(* ===== verification/ConvProps.v ===== *)
(** * String conversion: properties

    The fast path of [ConvString] against a reference conversion of texts, the
    conversion into a new buffer, and the round trip of single characters. *)

From S2P Require Import Prelude.
From S2P Require Import Errmap.
From S2P Require Import CString.
From S2P Require Import Iconv.
From S2P Require Import IconvProps.
From S2P Require Import ConvString.
From stdpp Require Import prelude list strings.

#[local] Open Scope Z_scope.

(** ** The reference *)

(** The characters that fit are written, in the form [dst]. *)
Fixpoint text_conv (dst : Z -> list Z) (t : list Z) (n : Z) : conv :=
  match t with
  | [] => stop [] n None
  | cp :: t => if n <? Z.of_nat (length (dst cp)) then stop [] n (Some E2BIG)
               else emit (dst cp) (text_conv dst t (n - Z.of_nat (length (dst cp))))
  end.

(** A descriptor that converts texts over [dom] from the form [src] to [dst]. *)
Class Converts (cd : smb_iconv_t) (src dst : Z -> list Z) (dom : Z -> Prop) : Prop :=
  converts : forall t n, Forall dom t -> exists r, smb_iconv cd (t ≫= src) n = Some r /\ same_result r (text_conv dst t n).

Lemma same_result_emit l r s : same_result r s -> same_result (emit l r) (emit l s).
Proof. intros (Ho & Hl & He). unfold same_result, emit. cbn. by rewrite Ho, Hl, He. Qed.

Lemma charwise_same f src dst dom `{!Charwise f src dst dom} t n :
  Forall dom t -> same_result (f (t ≫= src) n) (text_conv dst t n).
Proof.
  intros Ht. revert n. induction Ht as [|cp t Hcp _ IH]; intros n; cbn [mbind list_bind text_conv].
  - by rewrite cw_nil.
  - rewrite (cw_steps cp Hcp). destruct (n <? _); [done | apply same_result_emit, IH].
Qed.

Lemma charwise_weaken f src dst (dom dom' : Z -> Prop) :
  Charwise f src dst dom -> (forall cp, dom' cp -> dom cp) -> Charwise f src dst dom'.
Proof. intros Hf Hd. split; [apply Hf | intros cp Hcp; by apply Hf, Hd]. Qed.

(** Directly, or through the buffer. *)
Lemma converts_direct f src dst dom p q : Charwise f src dst dom -> Converts (Smb_iconv (Some f) p q) src dst dom.
Proof. intros Hf t n Ht. exists (f (t ≫= src) n). split; [done | by apply (charwise_same f src dst dom)]. Qed.

Lemma converts_buffer pull push src dst dom :
  Charwise pull src utf16_char dom -> Pusher push -> Charwise push utf16_char dst dom ->
  (forall cp, dom cp -> scalar cp /\ src cp <> []) ->
  Converts (Smb_iconv None (Some pull) (Some push)) src dst dom.
Proof.
  intros Hpull Hpush Hdst Hdom t n Ht.
  destruct (iconv_loop_text pull push src dom Hdom t n (length (t ≫= src))) as (r & Hr & Ho & Hl & He);
    [done | by apply (length_text src dom) |].
  exists r. split; [done|]. destruct (charwise_same push utf16_char dst dom t n Ht) as (Ho' & Hl' & He').
  unfold utf16 in *. unfold same_result. split_and!; congruence.
Qed.

(** ** The forms of characters *)

Definition ascii_superset (enc : Z -> list Z) (dom : Z -> Prop) : Prop :=
  forall cp, dom cp -> 0 <= cp /\ (cp < 0x80 -> enc cp = [cp]) /\
    (0x80 <= cp -> exists b l, enc cp = b :: l /\ 0x80 <= b /\ Forall (fun x => x <> 0) l).

(** What the fast paths take for granted. *)
Definition char_form (ch : charset) (enc : Z -> list Z) (dom : Z -> Prop) : Prop :=
  match ch with
  | CH_UTF16LE => forall cp, dom cp -> scalar cp /\ enc cp = utf16_char cp
  | CH_UTF16BE => False
  | _ => ascii_superset enc dom
  end.

Lemma utf16_char_ascii cp : 0 <= cp < 0x80 -> utf16_char cp = [cp; 0].
Proof. intros H. apply byte_unit. lia. Qed.

Lemma utf16_char_units cp : scalar cp ->
  exists c d l, utf16_char cp = c :: d :: l /\ (0x80 <= cp -> (c <=? 0x7f) && (d =? 0) = false) /\
    (cp <> 0 -> (c =? 0) && (d =? 0) = false) /\
    (l = [] \/ exists e f, l = [e; f] /\ (e =? 0) && (f =? 0) = false).
Proof.
  intros Hs. pose proof (Z.div_mod cp 256 ltac:(done)) as Hdm.
  assert (Hhigh : forall x, 0xD800 <= x -> (x / 256 =? 0) = false)
    by (intros x Hx; apply Z.eqb_neq; assert (1 <= x / 256) by (apply Z.div_le_lower_bound; lia); lia).
  destruct (Z.ltb_spec cp 0x10000) as [Hlt|Hge].
  - exists (cp mod 256), (cp / 256), []. rewrite utf16_char_bmp by (destruct Hs; lia). split_and!; [done | | | by left].
    + intros ?. destruct (Z.leb_spec (cp mod 256) 0x7f), (Z.eqb_spec (cp / 256) 0); try done. lia.
    + intros ?. destruct (Z.eqb_spec (cp mod 256) 0), (Z.eqb_spec (cp / 256) 0); try done. lia.
  - unfold utf16_char. rewrite (proj2 (Z.ltb_ge _ _)) by lia. unfold unit16. cbn [app].
    assert (0xD800 <= 0xD800 + (cp - 0x10000) / 1024) by (assert (0 <= (cp - 0x10000) / 1024) by (apply Z.div_pos; lia); lia).
    assert (0xDC00 <= 0xDC00 + (cp - 0x10000) mod 1024) by (pose proof (Z.mod_pos_bound (cp - 0x10000) 1024); lia).
    do 3 eexists. split; [done|].
    rewrite Hhigh, !andb_false_r by done. split_and!; [done | done |].
    right. do 2 eexists. split; [done|]. rewrite Hhigh by lia. by rewrite andb_false_r.
Qed.

(** ** Terminated strings *)

Lemma upto_nul_text src dom t junk : ascii_superset src dom -> dom 0 -> Forall dom t -> 0 ∉ t ->
  upto_nul (((t ++ [0]) ≫= src) ++ junk) = Some ((t ++ [0]) ≫= src).
Proof.
  intros Hf H0 Ht. induction Ht as [|cp t Hcp _ IH]; intros Hn; cbn [mbind list_bind app].
  { destruct (Hf 0 H0) as (_ & -> & _); [done | lia]. }
  apply not_elem_of_cons in Hn as [Hz Hn]. specialize (IH Hn). rewrite <- app_assoc.
  assert (Hl : forall l, Forall (fun x => x <> 0) l -> upto_nul (l ++ ((t ++ [0]) ≫= src) ++ junk) =
    Some (l ++ ((t ++ [0]) ≫= src))).
  { induction 1 as [|x l Hx _ IHl]; [done|]. cbn. by rewrite (proj2 (Z.eqb_neq x 0) Hx), IHl. }
  apply Hl. destruct (Hf cp Hcp) as (Hp & Ha & Hb). destruct (Z.lt_ge_cases cp 0x80) as [Hlt|Hge].
  - rewrite (Ha Hlt). repeat constructor. lia.
  - destruct (Hb Hge) as (b & l & -> & Hb' & Hl'). constructor; [lia | done].
Qed.

Lemma upto_nul_w_text t junk : Forall scalar t -> 0 ∉ t ->
  upto_nul_w (((t ++ [0]) ≫= utf16_char) ++ junk) = Some ((t ++ [0]) ≫= utf16_char).
Proof.
  intros Ht. induction Ht as [|cp t Hcp _ IH]; intros Hn; [reflexivity|]. cbn [mbind list_bind app].
  apply not_elem_of_cons in Hn as [Hz Hn]. specialize (IH Hn).
  destruct (utf16_char_units cp Hcp) as (c & d & l & -> & _ & Hcd & Hl). rewrite <- app_assoc. cbn [app upto_nul_w].
  rewrite Hcd by congruence. destruct Hl as [-> | (e & f & -> & Hef)]; cbn [app upto_nul_w].
  - by rewrite IH.
  - rewrite Hef. by rewrite IH.
Qed.

(** ** The fast path *)

Section fast_path.
Context {iconv_open : string -> string -> option conv_fn} {ic : smb_iconv_handle} {from to : charset} {nul : bool}.
Context {cd : smb_iconv_t} {src dst : Z -> list Z} {dom : Z -> Prop} {junk : list Z} {z : bool}.
Context (Hcd : fst (get_conv_handle iconv_open ic from to) = Some cd) (Hconv : Converts cd src dst dom).
Context (Hfrom : char_form from src dom) (Hto : char_form to dst dom) (H0 : dom 0).
(** The string ends with the terminator, or without. *)
Context (Hz : nul = true -> z = true).

(** The source in memory and its text. *)
Let text (t : list Z) : list Z := t ++ (if z then [0] else []).
Let memory (t : list Z) : list Z := (text t ≫= src) ++ (if nul then junk else []).

Definition converts_to (r : option (conv * smb_iconv_handle)) (s : conv) : Prop :=
  exists c ic', r = Some (c, ic') /\ same_result c s.

Lemma converts_to_wrote l r s : converts_to r s -> converts_to (wrote l r) (emit l s).
Proof. intros (c & ic' & -> & Hs). exists (emit l c), ic'. split; [done | by apply same_result_emit]. Qed.

Lemma text_dom t : Forall dom t -> Forall dom (text t).
Proof. intros Ht. unfold text. apply Forall_app. split; [done|]. destruct z; by repeat constructor. Qed.

Lemma wide_form : wide from = bool_decide (from = CH_UTF16LE).
Proof. by destruct from. Qed.

Lemma narrow_form ch enc : wide ch = false -> char_form ch enc dom -> ascii_superset enc dom.
Proof. by destruct ch. Qed.

Lemma le_form ch enc : wide ch = true -> char_form ch enc dom -> ch = CH_UTF16LE /\ forall cp, dom cp -> scalar cp /\ enc cp = utf16_char cp.
Proof. by destruct ch. Qed.

Lemma bind_utf16 t : wide from = true -> Forall dom t -> t ≫= src = t ≫= utf16_char /\ Forall scalar t.
Proof.
  intros Hw Ht. destruct (le_form from src Hw Hfrom) as [_ Hf].
  induction Ht as [|cp t Hcp _ [IH IH']]; [done|]. cbn. rewrite IH. destruct (Hf cp Hcp) as [Hs ->]. split; [done | by constructor].
Qed.

(** The slow path, wherever it begins. *)
Lemma internal_text t n : Forall dom t -> 0 ∉ t ->
  converts_to (convert_string_internal iconv_open ic from to nul (memory t) n) (text_conv dst (text t) n).
Proof.
  intros Ht Hn. unfold convert_string_internal. destruct (get_conv_handle iconv_open ic from to) as [h ic'] eqn:E.
  cbn in Hcd. subst h. destruct (Hconv (text t) n (text_dom t Ht)) as (r & Hr & Hs).
  assert (Hsrc : (if nul then if wide from then upto_nul_w (memory t) else upto_nul (memory t) else Some (memory t)) =
    Some (text t ≫= src)).
  { unfold memory. destruct nul; [|by rewrite app_nil_r]. unfold text in *. rewrite Hz in * by done.
    destruct (wide from) eqn:Hw; [|by apply (upto_nul_text src dom); [apply narrow_form with from|..]].
    destruct (bind_utf16 (t ++ [0]) Hw) as [-> Hsc]; [by apply Forall_app; repeat constructor|].
    apply Forall_app in Hsc as [Hsc _]. by apply upto_nul_w_text. }
  rewrite Hsrc. cbn. rewrite Hr. cbn. by exists r, ic'.
Qed.

Lemma memory_cons cp t : memory (cp :: t) = src cp ++ memory t.
Proof. unfold memory, text. cbn. by rewrite app_assoc. Qed.

Lemma memory_nil : memory [] = if z then src 0 ++ (if nul then junk else []) else [].
Proof. unfold memory, text. destruct z; cbn; [by rewrite app_nil_r|]. destruct nul; [by discriminate Hz | done]. Qed.

(** The end of a loop without room. *)
Lemma end_full t lastp : Forall dom (text t) -> text t <> [] -> (forall cp, dom cp -> dst cp <> []) -> memory t <> [] ->
  (nul = true -> lastp <> 0) -> converts_to (fast_end ic nul (memory t) 0 lastp) (text_conv dst (text t) 0).
Proof.
  intros Ht Hne Hd Hm Hl. eexists _, _. split; [done|].
  replace (text_conv dst (text t) 0) with (stop [] 0 (Some E2BIG)).
  - unfold same_result. cbn. split_and!; [done | done |]. destruct nul.
    + by rewrite (proj2 (Z.eqb_neq lastp 0)) by auto.
    + by destruct (memory t).
  - destruct Ht as [|cp l Hcp _]; [done|]. cbn. specialize (Hd cp Hcp). by destruct (dst cp).
Qed.

(** The end after the terminator. *)
Lemma end_nul n : converts_to (fast_end ic nul (if nul then junk else []) n 0) (stop [] n None).
Proof. eexists _, _. split; [done|]. unfold same_result. cbn. by destruct nul; rewrite andb_false_r. Qed.

Lemma superset_nonempty enc cp : ascii_superset enc dom -> dom cp -> exists b l, enc cp = b :: l.
Proof.
  intros Hf Hcp. destruct (Hf cp Hcp) as (_ & Ha & Hb). destruct (Z.lt_ge_cases cp 0x80) as [H|H].
  - rewrite (Ha H). eauto.
  - destruct (Hb H) as (b & l & -> & _). eauto.
Qed.

Lemma form_nonempty ch enc cp : char_form ch enc dom -> dom cp -> enc cp <> [].
Proof.
  intros Hf Hcp. destruct (wide ch) eqn:Hw.
  - destruct (le_form ch enc Hw Hf) as [_ Hle]. destruct (Hle cp Hcp) as [Hs ->].
    by destruct (utf16_char_units cp Hs) as (? & ? & ? & -> & _).
  - by destruct (superset_nonempty enc cp) as (? & ? & ->); [apply narrow_form with ch|..].
Qed.

Lemma memory_nonempty t : Forall dom (text t) -> text t <> [] -> memory t <> [].
Proof.
  intros Ht Hne. unfold memory. destruct Ht as [|cp l Hcp _]; [done|]. cbn.
  pose proof (form_nonempty from src cp Hfrom Hcp). by destruct (src cp).
Qed.

(** Without room, also where the loop ends. *)
Lemma no_room t lastp : Forall dom t -> text t <> [] -> (nul = true -> lastp <> 0) ->
  converts_to (fast_end ic nul (memory t) 0 lastp) (text_conv dst (text t) 0).
Proof.
  intros Ht Hne Hl. apply text_dom in Ht. apply end_full; [done | done | | by apply memory_nonempty | done].
  intros cp. by apply form_nonempty with to.
Qed.

(** A text that is all read. *)
Lemma text_nil t : text t = [] -> t = [] /\ z = false /\ nul = false.
Proof.
  unfold text. intros [-> Hz']%app_eq_nil. split; [done|]. destruct z; [done|]. split; [done|].
  destruct nul; [by discriminate Hz | done].
Qed.

Lemma end_text n lastp : z = false -> converts_to (fast_end ic nul (memory []) n lastp) (text_conv dst (text []) n).
Proof.
  intros Hz'. rewrite memory_nil. unfold text. rewrite Hz' in *. destruct nul; [by discriminate Hz|].
  eexists _, _. split; [done|]. unfold same_result. cbn. by rewrite andb_false_r.
Qed.

Lemma empty_text : (text [] = [0] /\ memory [] = src 0 ++ (if nul then junk else [])) \/
  (text [] = [] /\ memory [] = [] /\ nul = false /\ z = false).
Proof.
  rewrite memory_nil. unfold text. destruct z; [by left | right]. destruct nul; [by discriminate Hz | done].
Qed.
Lemma store_named `{schannel_laws env} db creds : named_sessions env db ->
  named_sessions env (schannel_store_session_key_tdb env db creds).2.
Proof.
  intros Hn. unfold schannel_store_session_key_tdb, dbwrap_store. case_match; [done|].
  destruct (push_creds env creds) as [st|blob] eqn:P; [done|]. case_match; [|done].
  intros name value c. cbn [snd]. destruct (decide (session_keystr env (computer_name creds) = session_keystr env name)) as [E|E].
  - rewrite E, lookup_insert_eq. intros [= <-]. rewrite (pull_push_creds _ _ P). intros [= <-]. unfold session_keystr in E. by apply app_inv_head in E.
  - rewrite lookup_insert_ne by done. apply Hn.
Qed.

Lemma check_named `{schannel_laws env} cr db name received has_return : named_sessions env db ->
  named_sessions env (schannel_check_creds_state cr env db name received has_return).1.1.2.
Proof.
  intros Hn. unfold schannel_check_creds_state. case_match; [done|].
  destruct (netlogon_creds_server_step_check _ _ _ _) as [[st [c|]] r]; [|done]. case_match; [done|].
  pose proof (store_named db c Hn). destruct (schannel_store_session_key_tdb env db c). by case_match.
Qed.

Lemma runs_named `{schannel_laws env} db : schannel_runs env db -> named_sessions env db.
Proof.
  induction 1 as [|db c _ IH|cr db name a r _ IH|db cc sc name _ IH|db name _ IH];
    [by intros ? ? ?|by apply store_named|by apply check_named| |].
  - unfold schannel_store_challenge_tdb, dbwrap_store. case_match; [done|]. case_match; [|done]. case_match; [|done].
    intros n value c. cbn [snd]. rewrite lookup_insert_ne by (apply not_eq_sym, session_key_not_challenge). apply IH.
  - unfold schannel_delete_challenge. intros n value c. rewrite lookup_delete_ne by (apply not_eq_sym, session_key_not_challenge). apply IH.
Qed.

(** The store of an accepted call has the chain after it, under the name asked for. *)
Lemma accepted_is_stored `{schannel_laws env} cr db name a has_return db' ret out : named_sessions env db ->
  schannel_check_creds_state cr env db name (Some a) has_return = (NT_STATUS_OK, db', ret, Some out) ->
  exists s, netlogon_creds_server_step_check cr (Some s) (Some a) has_return = (NT_STATUS_OK, Some out, ret) /\
    schannel_fetch_session_key_tdb env db' name = inr out.
Proof.
  intros Hn. unfold schannel_check_creds_state at 1. destruct (schannel_fetch_session_key_tdb _ _ _) as [|s] eqn:F; [done|].
  destruct (netlogon_creds_server_step_check _ _ _ _) as [[st [c|]] r] eqn:E; [|done].
  destruct (NT_STATUS_IS_OK st) eqn:Ok; cbn [negb]; [|done]. apply Z.eqb_eq in Ok as ->.
  assert (N : strupper env (computer_name c) = strupper env name).
  { apply server_step_accepts in E as (_ & _ & _ & _ & ->). unfold schannel_fetch_session_key_tdb in F.
    destruct (db !! _) eqn:L; [|done]. by eapply Hn. }
  unfold schannel_store_session_key_tdb, dbwrap_store. destruct (_ <? _)%nat; [done|].
  destruct (push_creds env c) as [st|blob] eqn:P.
  { by rewrite (push_creds_error _ _ P). }
  destruct (NT_STATUS_IS_OK (store_status env)) eqn:Ok; cbn; [|by rewrite Ok].
  intros [= <- <- <-]. exists s. split; [done|].
  unfold schannel_fetch_session_key_tdb, session_keystr. rewrite N, lookup_insert_eq. by apply pull_push_creds.
Qed.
+ + +
> **WORK ORDER**
From the material above, set down exactly the lines starting at the one with "(text [] = [] /\ memory" and ending at the one with "creds : named_sessions env db ->", end lines included.

> **RESPONSE AREA**
  (text [] = [] /\ memory [] = [] /\ nul = false /\ z = false).
Proof.
  rewrite memory_nil. unfold text. destruct z; [by left | right]. destruct nul; [by discriminate Hz | done].
Qed.
Lemma store_named `{schannel_laws env} db creds : named_sessions env db ->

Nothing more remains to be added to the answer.